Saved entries
════════
(** * Czech citizenship exam extractor: the structural parser, the image
      binder, the serializer and the image validator

    A shallow embedding of [pdf_to_json.py] and [validate_images.py].

    Python strings are sequences of Unicode code points, so a string is a
    list of code points ([N]); [len] is [length].  The PDF library and the
    file system stay outside: the parser starts from the list
    [lines_with_pages] of (line, page) pairs and from the per-page image
    lists that [parse_pdf] hands to the binder; the validator starts from
    the loaded JSON value and the set of file names of the directory. *)

From Stdlib Require Import NArith String Ascii DecimalString DecimalN.
From stdpp Require Import gmap list.

Open Scope N_scope.

Abbreviation char := N (only parsing).
Abbreviation str := (list N) (only parsing).

(** ASCII literals; the accented letters are written as code points. *)
Definition lit (s : string) : str := N_of_ascii <$> list_ascii_of_string s.

(** ** Whitespace: [str.isspace], [str.strip] and the regex class [\s]

    CPython decides both with the same predicate, true on exactly these
    code points. *)
Definition isspace (c : char) : bool :=
  ((9 <=? c) && (c <=? 13)) || ((28 <=? c) && (c <=? 32))
  || (c =? 133) || (c =? 160) || (c =? 5760)
  || ((8192 <=? c) && (c <=? 8202))
  || (c =? 8232) || (c =? 8233) || (c =? 8239) || (c =? 8287) || (c =? 12288).

Definition SPACE : char := 32.
Definition NEWLINE : char := 10.

Fixpoint lstrip (s : str) : str :=
  match s with
  | c :: s' => if isspace c then lstrip s' else s
  | [] => []
  end.

Definition rstrip (s : str) : str := reverse (lstrip (reverse s)).

(** [s.strip()] *)
Definition strip (s : str) : str := rstrip (lstrip s).

(** [re.sub(r'\s+', ' ', s)]: every maximal run of whitespace becomes one
    space.  A whitespace character followed by whitespace is dropped and
    the last one of its run is emitted as the space. *)
Fixpoint sub_spaces (s : str) : str :=
  match s with
  | [] => []
  | c :: s' =>
      if isspace c then
        match s' with
        | c' :: _ => if isspace c' then sub_spaces s' else SPACE :: sub_spaces s'
        | [] => [SPACE]
        end
      else c :: sub_spaces s'
  end.

(** [clean_text] *)
Definition clean_text (text : str) : str := strip (sub_spaces text).

(** ** Character data of the Python runtime

    [\d], [int], [str.isalpha], [str.isupper] and [str.lower] read the
    Unicode database of the interpreter.  The development is parametric in
    these tables.  [czech] below agrees with the database on ASCII and on
    the thirty accented letters of the Czech alphabet and takes every
    other code point for neither a letter nor a digit; the sample inputs
    are written in its characters. *)
Class Unicode := {
  decimal : char → option N;   (* the value of a decimal digit: [\d], [int] *)
  isalpha : char → bool;
  isupper : char → bool;
  islower : char → bool;
  istitle : char → bool;
  lower : str → str;           (* [str.lower] *)
}.

Definition czech_upper : str :=
  [193; 268; 270; 201; 282; 205; 327; 211; 344; 352; 356; 218; 366; 221; 381].
Definition czech_lower : str :=
  [225; 269; 271; 233; 283; 237; 328; 243; 345; 353; 357; 250; 367; 253; 382].

Definition elem (c : char) (s : str) : bool := existsb (N.eqb c) s.

Definition czech_lower_char (c : char) : char :=
  if (65 <=? c) && (c <=? 90) then c + 32
  else if elem c [193; 201; 205; 211; 218; 221] then c + 32
  else if elem c czech_upper then c + 1
  else c.

Definition czech : Unicode := {|
  decimal c := if (48 <=? c) && (c <=? 57) then Some (c - 48) else None;
  isalpha c := ((65 <=? c) && (c <=? 90)) || ((97 <=? c) && (c <=? 122))
               || elem c czech_upper || elem c czech_lower;
  isupper c := ((65 <=? c) && (c <=? 90)) || elem c czech_upper;
  islower c := ((97 <=? c) && (c <=? 122)) || elem c czech_lower;
  istitle c := false;
  lower s := czech_lower_char <$> s;
|}.

(** Test for truth of a Python string or list: it is not empty. *)
Definition nonempty {A} (l : list A) : bool :=
  match l with [] => false | _ :: _ => true end.

Fixpoint span (p : char → bool) (s : str) : str * str :=
  match s with
  | c :: s' => if p c then let '(a, b) := span p s' in (c :: a, b) else ([], s)
  | [] => ([], [])
  end.

(** [s.startswith(p)] *)
Fixpoint startswith (p s : str) : bool :=
  match p, s with
  | [], _ => true
  | a :: p', b :: s' => (a =? b) && startswith p' s'
  | _ :: _, [] => false
  end.

(** [p in s] *)
Fixpoint contains (p s : str) : bool :=
  startswith p s || match s with [] => false | _ :: s' => contains p s' end.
════════
An exact copy of every entry above is the expected answer.

- [Exercise answer]
(** * Czech citizenship exam extractor: the structural parser, the image
      binder, the serializer and the image validator

    A shallow embedding of [pdf_to_json.py] and [validate_images.py].

    Python strings are sequences of Unicode code points, so a string is a
    list of code points ([N]); [len] is [length].  The PDF library and the
    file system stay outside: the parser starts from the list
    [lines_with_pages] of (line, page) pairs and from the per-page image
    lists that [parse_pdf] hands to the binder; the validator starts from
    the loaded JSON value and the set of file names of the directory. *)

From Stdlib Require Import NArith String Ascii DecimalString DecimalN.
From stdpp Require Import gmap list.

Open Scope N_scope.

Abbreviation char := N (only parsing).
Abbreviation str := (list N) (only parsing).

(** ASCII literals; the accented letters are written as code points. *)
Definition lit (s : string) : str := N_of_ascii <$> list_ascii_of_string s.

(** ** Whitespace: [str.isspace], [str.strip] and the regex class [\s]

    CPython decides both with the same predicate, true on exactly these
    code points. *)
Definition isspace (c : char) : bool :=
  ((9 <=? c) && (c <=? 13)) || ((28 <=? c) && (c <=? 32))
  || (c =? 133) || (c =? 160) || (c =? 5760)
  || ((8192 <=? c) && (c <=? 8202))
  || (c =? 8232) || (c =? 8233) || (c =? 8239) || (c =? 8287) || (c =? 12288).

Definition SPACE : char := 32.
Definition NEWLINE : char := 10.

Fixpoint lstrip (s : str) : str :=
  match s with
  | c :: s' => if isspace c then lstrip s' else s
  | [] => []
  end.

Definition rstrip (s : str) : str := reverse (lstrip (reverse s)).

(** [s.strip()] *)
Definition strip (s : str) : str := rstrip (lstrip s).

(** [re.sub(r'\s+', ' ', s)]: every maximal run of whitespace becomes one
    space.  A whitespace character followed by whitespace is dropped and
    the last one of its run is emitted as the space. *)
Fixpoint sub_spaces (s : str) : str :=
  match s with
  | [] => []
  | c :: s' =>
      if isspace c then
        match s' with
        | c' :: _ => if isspace c' then sub_spaces s' else SPACE :: sub_spaces s'
        | [] => [SPACE]
        end
      else c :: sub_spaces s'
  end.

(** [clean_text] *)
Definition clean_text (text : str) : str := strip (sub_spaces text).

(** ** Character data of the Python runtime

    [\d], [int], [str.isalpha], [str.isupper] and [str.lower] read the
    Unicode database of the interpreter.  The development is parametric in
    these tables.  [czech] below agrees with the database on ASCII and on
    the thirty accented letters of the Czech alphabet and takes every
    other code point for neither a letter nor a digit; the sample inputs
    are written in its characters. *)
Class Unicode := {
  decimal : char → option N;   (* the value of a decimal digit: [\d], [int] *)
  isalpha : char → bool;
  isupper : char → bool;
  islower : char → bool;
  istitle : char → bool;
  lower : str → str;           (* [str.lower] *)
}.

Definition czech_upper : str :=
  [193; 268; 270; 201; 282; 205; 327; 211; 344; 352; 356; 218; 366; 221; 381].
Definition czech_lower : str :=
  [225; 269; 271; 233; 283; 237; 328; 243; 345; 353; 357; 250; 367; 253; 382].

Definition elem (c : char) (s : str) : bool := existsb (N.eqb c) s.

Definition czech_lower_char (c : char) : char :=
  if (65 <=? c) && (c <=? 90) then c + 32
  else if elem c [193; 201; 205; 211; 218; 221] then c + 32
  else if elem c czech_upper then c + 1
  else c.

Definition czech : Unicode := {|
  decimal c := if (48 <=? c) && (c <=? 57) then Some (c - 48) else None;
  isalpha c := ((65 <=? c) && (c <=? 90)) || ((97 <=? c) && (c <=? 122))
               || elem c czech_upper || elem c czech_lower;
  isupper c := ((65 <=? c) && (c <=? 90)) || elem c czech_upper;
  islower c := ((97 <=? c) && (c <=? 122)) || elem c czech_lower;
  istitle c := false;
  lower s := czech_lower_char <$> s;
|}.

(** Test for truth of a Python string or list: it is not empty. *)
Definition nonempty {A} (l : list A) : bool :=
  match l with [] => false | _ :: _ => true end.

Fixpoint span (p : char → bool) (s : str) : str * str :=
  match s with
  | c :: s' => if p c then let '(a, b) := span p s' in (c :: a, b) else ([], s)
  | [] => ([], [])
  end.

(** [s.startswith(p)] *)
Fixpoint startswith (p s : str) : bool :=
  match p, s with
  | [], _ => true
  | a :: p', b :: s' => (a =? b) && startswith p' s'
  | _ :: _, [] => false
  end.

(** [p in s] *)
Fixpoint contains (p s : str) : bool :=
  startswith p s || match s with [] => false | _ :: s' => contains p s' end.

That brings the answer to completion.